• Prompt: Within the entries below, find each line containing the word "then" and copy it.

• Records supplied:

Definition basic_msg_of_stream (gos : memory_stream) : ub (basic_msg * memory_stream) :=
  if 0 <? length_ gos then msg_reset basic_msg_default gos
  else Def (basic_msg_default, gos).
Definition basic_msg_of_header_stream (h : H) (gos : memory_stream)
    : ub (basic_msg * memory_stream) :=
  if 0 <? length_ gos then
    b ← body_reset empty_body (stream_data gos) (ms_rd_pos gos =? 0) (length_ gos);
    Def (BasicMsg h b, set_alloc_type gos 0)
  else Def (BasicMsg h empty_body, gos).

Definition msg_hton (big_endian : bool) (m : basic_msg) : basic_msg :=
  BasicMsg (header_hton big_endian (m_header m)) (m_body m).
Definition msg_ntoh (big_endian : bool) (m : basic_msg) : basic_msg :=
  BasicMsg (header_ntoh big_endian (m_header m)) (m_body m).

(** The scatter list is modelled by the bytes it gathers. *)
Definition msg_to_buffers (m : basic_msg) : ub (list Z) :=
  b ← body_to_buffer (m_body m); Def (header_bytes (m_header m) ++ b).
Definition total_length (m : basic_msg) : Z :=
  u32 (header_size + header_length (m_header m)).

Definition get_stream (m : basic_msg) : ub memory_stream :=
  match mb_data (m_body m) with
  | None => Def {| ms_data := None; ms_data_size := s32 (body_length (m_body m));
                   ms_alloc_type := 0; ms_wr_pos := s32 (body_length (m_body m));
                   ms_rd_pos := 0 |}
  | Some _ =>
      d ← body_data (m_body m);
      memory_stream_wrap d (s32 (body_length (m_body m))) 0
  end.

(** *** Batches of shared messages *)
#[local] Notation msg_heap := (gmap Z basic_msg).

Record batch_msg := BatchMsg {
  bm_msgs : list msg_ref;
  bm_capacity : Z;        (* size_t; zero is no limit *)
  bm_length_capacity : Z;
  bm_cur_length : Z
}.
Definition batch_msg_new (capacity length_capacity : Z) : batch_msg :=
  BatchMsg [] capacity length_capacity 0.
Definition batch_msg_default : batch_msg := batch_msg_new 0 0.

Definition batch_full (b : batch_msg) : bool :=
  (0 <? bm_capacity b) && (bm_capacity b <=? Z.of_nat (length (bm_msgs b))).
Definition batch_empty (b : batch_msg) : bool := bool_decide (bm_msgs b = []).
Definition batch_length_full (b : batch_msg) : bool :=
  (0 <? bm_length_capacity b) && (bm_length_capacity b <=? bm_cur_length b).

Definition add_msg (hp : msg_heap) (b : batch_msg) (r : msg_ref) : ub (bool * batch_msg) :=
  if batch_full b || batch_length_full b then Def (false, b)
  else
    m ← deref (hp !! r);
    Def (true, BatchMsg (bm_msgs b ++ [r]) (bm_capacity b) (bm_length_capacity b)
                 (u64 (bm_cur_length b + total_length m))).

(** Converting a batch converts each message in place, once per occurrence. *)
Definition heap_update (f : basic_msg → basic_msg) (hp : msg_heap) (r : msg_ref)
    : ub msg_heap :=
  m ← deref (hp !! r); Def (<[r := f m]> hp).
Fixpoint heap_update_all (f : basic_msg → basic_msg) (hp : msg_heap) (rs : list msg_ref)
    : ub msg_heap :=
  match rs with
  | [] => Def hp
  | r :: rs => hp ← heap_update f hp r; heap_update_all f hp rs
  end.
Definition batch_hton (big_endian : bool) (hp : msg_heap) (b : batch_msg) : ub msg_heap :=
  heap_update_all (msg_hton big_endian) hp (bm_msgs b).
Definition batch_ntoh (big_endian : bool) (hp : msg_heap) (b : batch_msg) : ub msg_heap :=
  heap_update_all (msg_ntoh big_endian) hp (bm_msgs b).

Fixpoint refs_to_buffers (hp : msg_heap) (rs : list msg_ref) : ub (list Z) :=
  match rs with
  | [] => Def []
  | r :: rs =>
      m ← deref (hp !! r);
      bs ← msg_to_buffers m;
      bs' ← refs_to_buffers hp rs;
      Def (bs ++ bs')
  end.
Definition batch_to_buffers (hp : msg_heap) (b : batch_msg) : ub (list Z) :=
  refs_to_buffers hp (bm_msgs b).
End messages.
Arguments basic_msg H : clear implicits.
Notation msg_heap H := (gmap Z (basic_msg H)) (only parsing).

(** ** Well-formed messages and the bytes they travel as *)
Section message_lemmas.
Context {H : Type} `{HDR : Header H}.
Implicit Types (m : basic_msg H) (hp : msg_heap H).

(** The body holds the bytes its header announces. *)
Definition msg_wf m (payload : list Z) : Prop :=
  header_ok (m_header m) ∧ mb_offset (m_body m) = 0 ∧
  mb_length (m_body m) = Z.of_nat (length payload) ∧
  header_length (m_header m) = Z.of_nat (length payload) ∧
  Z.of_nat (length payload) < 2 ^ 31 ∧
  match mb_data (m_body m) with
  | None => payload = []
  | Some d => ∃ tail, d = payload ++ tail
  end.
(** A frame on the wire: the header in wire order, then the payload. *)
Definition frame (big_endian : bool) (h : H) (payload : list Z) : list Z :=
  header_bytes (header_hton big_endian h) ++ payload.

Lemma msg_wf_buffer m payload :
  msg_wf m payload → body_to_buffer (m_body m) = Def payload.
Proof.
  intros (Hok&Hoff&Hlen&Hhl&Hsmall&Hd). unfold body_to_buffer, body_length.
  rewrite Hoff, Hlen, Z.sub_0_r. unfold u32. rewrite Z.mod_small by lia.
  zcase; [destruct payload; [done|simpl in *; lia]|].
  unfold body_data. destruct (mb_data _) as [d|]; [|subst; done].
  destruct Hd as [tail ->]. cbn [deref mbind ub_bind].
  rewrite Hoff, Z2Nat.inj_0, drop_0. apply read_at_prefix.
Qed.

Lemma msg_hton_buffers big m payload :
  msg_wf m payload →
  msg_to_buffers (msg_hton big m) = Def (frame big (m_header m) payload).
Proof.
  intros Hm. unfold msg_to_buffers. simpl. by rewrite (msg_wf_buffer m payload Hm).
Qed.

Lemma frame_length big m payload :
  msg_wf m payload →
  Z.of_nat (length (frame big (m_header m) payload)) =
    header_size + header_length (m_header m).
Proof.
  intros (Hok&_&_&Hhl&_). unfold frame.
  rewrite length_app, Nat2Z.inj_add, header_bytes_length by by apply header_hton_ok.
  by rewrite Hhl.
Qed.

Lemma heap_update_all_lookup f rs : ∀ hp,
  NoDup rs → (∀ r, r ∈ rs → is_Some (hp !! r)) →
  ∃ hp', heap_update_all f hp rs = Def hp' ∧
    ∀ r, hp' !! r = if bool_decide (r ∈ rs) then f <$> hp !! r else hp !! r.
Proof.
  induction rs as [|r rs IH]; intros hp Hnd Hin; [by exists hp|].
  apply NoDup_cons in Hnd as [Hr Hnd]. simpl. unfold heap_update.
  destruct (Hin r) as [m Hm]; [by left|]. rewrite Hm. simpl.
  destruct (IH (<[r:=f m]> hp) Hnd) as (hp'&->&Hhp').
  { intros r' Hr'. rewrite lookup_insert_ne by (intros ->; done). apply Hin. by right. }
  exists hp'. split; [done|]. intros r'. rewrite Hhp'.
  destruct (decide (r' = r)) as [->|Hne].
  - rewrite lookup_insert_eq, Hm, bool_decide_false, bool_decide_true by (done || by left).
    done.
  - rewrite lookup_insert_ne by done.
    rewrite (bool_decide_ext (r' ∈ r :: rs) (r' ∈ rs)); [done|].
    rewrite elem_of_cons. naive_solver.
Qed.

(** Which messages and payloads a list of references stands for. *)
Definition refs_wf hp (rs : list msg_ref) (mps : list (basic_msg H * list Z)) : Prop :=
  Forall2 (λ r mp, hp !! r = Some mp.1 ∧ msg_wf mp.1 mp.2) rs mps.
Definition frames (big_endian : bool) (mps : list (basic_msg H * list Z)) : list Z :=
  mps ≫= λ mp, frame big_endian (m_header mp.1) mp.2.

Lemma refs_to_buffers_frames big hp rs mps :
  Forall2 (λ r mp, hp !! r = Some (msg_hton big mp.1) ∧ msg_wf mp.1 mp.2) rs mps →
  refs_to_buffers hp rs = Def (frames big mps).
Proof.
  induction 1 as [|r [m p] rs mps [Hr Hm] _ IH]; [done|]. csimpl in *.
  rewrite Hr. cbn [deref mbind ub_bind]. rewrite (msg_hton_buffers big m p Hm).
  csimpl. by rewrite IH.
Qed.

Lemma heap_hton_frames big hp rs mps :
  NoDup rs → refs_wf hp rs mps →
  ∃ hp', heap_update_all (msg_hton big) hp rs = Def hp' ∧
    refs_to_buffers hp' rs = Def (frames big mps) ∧
    (∀ r, hp' !! r = if bool_decide (r ∈ rs) then msg_hton big <$> hp !! r else hp !! r).
Proof.
  intros Hnd Hrs.
  destruct (heap_update_all_lookup (msg_hton big) rs hp Hnd) as (hp'&->&Hhp').
  { intros r [i Hi]%list_elem_of_lookup_1.
    destruct (Forall2_lookup_l _ _ _ _ _ Hrs Hi) as ([m p]&_&->&_). by eexists. }
  exists hp'. split; [done|]. split; [|done].
  apply refs_to_buffers_frames, Forall2_lookup. intros i.
  unfold refs_wf in Hrs. rewrite Forall2_lookup in Hrs. specialize (Hrs i).
  destruct (rs !! i) as [r|] eqn:Hi; inversion Hrs as [? mp [Hr Hm]|]; [|constructor].
  constructor. rewrite Hhp', bool_decide_true, Hr; [done|].
  by eapply list_elem_of_lookup_2.
Qed.
End message_lemmas.

(** ** Properties *)

(** A batch goes out as its messages' frames, in order. For a batch of distinct
    well-formed messages, converting it and gathering its buffers yields each message's
    header in wire order followed by exactly the bytes the header announces, in queue
    order; every other shared message is left alone, while those of the batch stay in
    wire order. *)
Theorem batch_sends_frames {H : Type} `{HDR : Header H} big (hp : msg_heap H) b mps :
  NoDup (bm_msgs b) → refs_wf hp (bm_msgs b) mps →
  ∃ hp', batch_hton big hp b = Def hp' ∧
    batch_to_buffers hp' b = Def (frames big mps) ∧
    (∀ r, hp' !! r = if bool_decide (r ∈ bm_msgs b)
                     then msg_hton big <$> hp !! r else hp !! r).
Proof. intros. by apply heap_hton_frames. Qed.

Definition sample_msg (id : Z) (payload : list Z) : basic_msg msg_header :=
  BasicMsg (msg_header_init_short 0 id (Z.of_nat (length payload)))
    (MsgBody (Some payload) true (Z.of_nat (length payload)) 0).

Lemma batch_sends_frames_witness :
  ∃ hp', batch_hton true {[1 := sample_msg 9 [7; 8]; 2 := sample_msg 10 []]}
           (BatchMsg [1; 2] 0 0 50) = Def hp' ∧
    batch_to_buffers hp' (BatchMsg [1; 2] 0 0 50) =
      Def (replicate 16 0 ++ [0; 0; 0; 9; 0; 0; 0; 2; 7; 8] ++
           replicate 16 0 ++ [0; 0; 0; 10; 0; 0; 0; 0]).
Proof.
  destruct (batch_sends_frames true {[1 := sample_msg 9 [7; 8]; 2 := sample_msg 10 []]}
    (BatchMsg [1; 2] 0 0 50) [(sample_msg 9 [7; 8], [7; 8]); (sample_msg 10 [], [])])
    as (hp'&H1&H2&_).
  - by apply (bool_decide_eq_true_1 _).
  - repeat constructor; try done; by exists [].
  - exists hp'. split; [exact H1|]. rewrite H2. by vm_compute.
Defined.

• Exercise solution:
  if 0 <? length_ gos then msg_reset basic_msg_default gos
  if 0 <? length_ gos then
  if batch_full b || batch_length_full b then Def (false, b)
(** A frame on the wire: the header in wire order, then the payload. *)
    ∀ r, hp' !! r = if bool_decide (r ∈ rs) then f <$> hp !! r else hp !! r.
    (∀ r, hp' !! r = if bool_decide (r ∈ rs) then msg_hton big <$> hp !! r else hp !! r).
                     then msg_hton big <$> hp !! r else hp !! r).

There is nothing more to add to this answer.